Enclosure, Ardgeeha, Co. Tipperary
Co. Tipperary |
Enclosures
On a south-facing slope just below the crest of a flat-topped hill in County Tipperary, there is an earthwork that the land above it has largely swallowed.
The farmer who works this ground has no tradition of a fort in the field, no local name for it, no memory passed down of anything unusual lying beneath the grass. And yet it is there.

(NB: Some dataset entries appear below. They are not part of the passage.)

(** X20.  [list-no-admin] lists nothing but its header, and asks for no
    member list, when for every tracked room of the kind the power levels
    are missing, empty, or give the bot at least 100. *)
Theorem no_admin_rooms_all_admin spaces w :
  (forall room, room ∈ rooms (store w) -> room_is_space room = spaces ->
     exists levels,
       get_room_power_levels (room_room_id room) w = (Done levels, w)
       ∧ match levels with
         | Some (entry :: users) =>
             100 <= power_of (entry :: users) (user_id (config w))
         | _ => True
         end) ->
  _list_no_admin_rooms spaces w
  = (Done ("I lack admin power in the following " +:+
           (if spaces then "spaces" else "rooms") +:+ " I maintain:" +:+
           Py.nl +:+ Py.nl), w).
Proof.
  intros Hall. unfold _list_no_admin_rooms, get_rooms.
  rewrite bind_gets, bind_gets.
  assert (forall l acc,
            (forall room, room ∈ l -> room ∈ rooms (store w) ∧ room_is_space room = spaces) ->
            for_fold l acc (fun rooms_list room =>
              levels <- get_room_power_levels (room_room_id room) ;;
              match levels with
              | Some ((_ :: _) as users) =>
                  if power_of users (user_id (config w)) <? 100 then
                    members <- joined_members (room_room_id room) ;;
                    let admin_users := List.filter (fun kv => snd kv =? 100) users in
                    let suffix :=
                      match admin_users with
                      | [] => ""
                      | _ => ". **The " +:+ (if spaces then "space" else "room") +:+
                             " has " +:+ Py.str_nat (length admin_users) +:+
                             " other admins.**"
                      end in
                    ret (rooms_list ++
                         [room_line (config w) room +:+ " / users: " +:+
                          match members with
                          | Some ((_ :: _) as user_count) =>
                              Py.str_nat (length user_count)
                          | _ => "unknown"
                          end +:+ suffix +:+ Py.nl])%list
                  else ret rooms_list
              | _ => ret rooms_list
              end) w = (Done acc, w)) as Hloop.
  { induction l as [|room l IH]; intros acc Hl; [reflexivity|].
    cbn [for_fold].
    destruct (Hl room) as [Hin Hkind]; [apply elem_of_cons; left; reflexivity|].
    destruct (Hall room Hin Hkind) as (levels & Hget & Hlevels).
    unfold bind at 1 2. rewrite Hget.
    destruct levels as [[|entry users]|].
    - apply IH. intros r Hr. apply Hl, elem_of_cons. right. exact Hr.
    - rewrite (proj2 (Z.ltb_ge _ _) Hlevels).
      apply IH. intros r Hr. apply Hl, elem_of_cons. right. exact Hr.
    - apply IH. intros r Hr. apply Hl, elem_of_cons. right. exact Hr. }
  assert (forall room,
            room ∈ List.filter (fun r => Bool.eqb (room_is_space r) spaces)
                     (rooms (store w)) ->
            room ∈ rooms (store w) ∧ room_is_space room = spaces) as Hkinds.
  { intros room Hroom. apply list_elem_of_In, filter_In in Hroom as [Hin Hkind].
    split; [apply list_elem_of_In; exact Hin|]. apply Bool.eqb_prop. exact Hkind. }
  rewrite (bind_done _ _ _ _ _ (Hloop _ [] Hkinds)). reflexivity.
Qed.
(** X23.  With Keycloak enabled, the end of the [users create] loop body:
    an exception of [create_user] or of the password reset is not caught
    and ends the command; a user id that is missing or empty adds the
    "Failed to create" line and sends no reset; otherwise the reset is
    sent and the "Successfully create" line added. *)
Theorem users_create_account_outcomes texts email username (w : World R) :
  keycloak_enabled (config w) = true ->
  (forall e w1,
     kc_create_user username email w = (Raised e, w1) ->
     users_create_account texts email username w = (Raised e, w1))
  ∧ (forall user w1,
       kc_create_user username email w = (Done user, w1) ->
       (Py.truthy user = false ->
          users_create_account texts email username w
          = (Done (texts ++ ["Failed to create user for email " +:+ email])%list, w1))
       ∧ (forall uid,
            user = Some uid -> Py.nonempty uid = true ->
            keycloak_enabled (config w1) = true ->
            (forall w2,
               kc_send_update_account uid ["UPDATE_PASSWORD"] w1 = (Done tt, w2) ->
               users_create_account texts email username w
               = (Done (texts ++ ["Successfully create " +:+ email +:+ "!"])%list, w2))
            ∧ (forall e w2,
                 kc_send_update_account uid ["UPDATE_PASSWORD"] w1 = (Raised e, w2) ->
                 users_create_account texts email username w = (Raised e, w2)))).
Proof.
  intros Hon.
  assert (create_user username email w = kc_create_user username email w) as Hcreate.
  { unfold create_user, bind, gets. rewrite Hon. reflexivity. }
  split.
  - intros e w1 Hkc. unfold users_create_account, bind. rewrite Hcreate, Hkc. reflexivity.
  - intros user w1 Hkc. split.
    + intros Hfalsy. unfold users_create_account, bind at 1. rewrite Hcreate, Hkc.
      destruct user as [uid|]; [|reflexivity].
      cbn in Hfalsy. rewrite Hfalsy. reflexivity.
    + intros uid -> Hfull Hon1.
      assert (send_password_reset uid w1
              = kc_send_update_account uid ["UPDATE_PASSWORD"] w1) as Hreset.
      { unfold send_password_reset, bind, gets. rewrite Hon1. reflexivity. }
      split.
      * intros w2 Hsend. unfold users_create_account, bind at 1. rewrite Hcreate, Hkc.
        rewrite Hfull. unfold bind. rewrite Hreset, Hsend. reflexivity.
      * intros e w2 Hsend. unfold users_create_account, bind at 1. rewrite Hcreate, Hkc.
        rewrite Hfull. unfold bind. rewrite Hreset, Hsend. reflexivity.
Qed.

The enclosure at Ardgeeha came to light not through excavation or local knowledge but through the air. An aerial photograph taken in 1970 and catalogued as CUCAP BDR 64 captured two roughly circular concentric cropmarks, each sitting inside the other, with a combined diameter of around thirty metres. Cropmarks form when buried features such as filled-in ditches affect how vegetation grows above them, producing tell-tale variations in colour and height that are invisible at ground level but legible from above. What the photograph revealed was a bivallate enclosure, meaning one defined by two circuits of ditch or bank rather than one. This double-ringed form is associated in Ireland with enclosed settlements of the early medieval period, though without excavation the date here remains uncertain. The only physical trace now visible on the ground is a faint rise in the field surface, perceptible where the land begins to fall away towards the western boundary.
What makes this place quietly striking is less what it is than how it was found, and how thoroughly it has been forgotten. Hundreds of similar enclosures survive across the Irish midlands and south, many of them known locally as raths or fairy forts, carrying accumulated layers of folklore and avoidance. This one carries nothing. No name, no story, no prohibition against ploughing. Its existence depends entirely on one photograph, one overcast morning in 1970, and whatever angle of light made the crop tell its secret.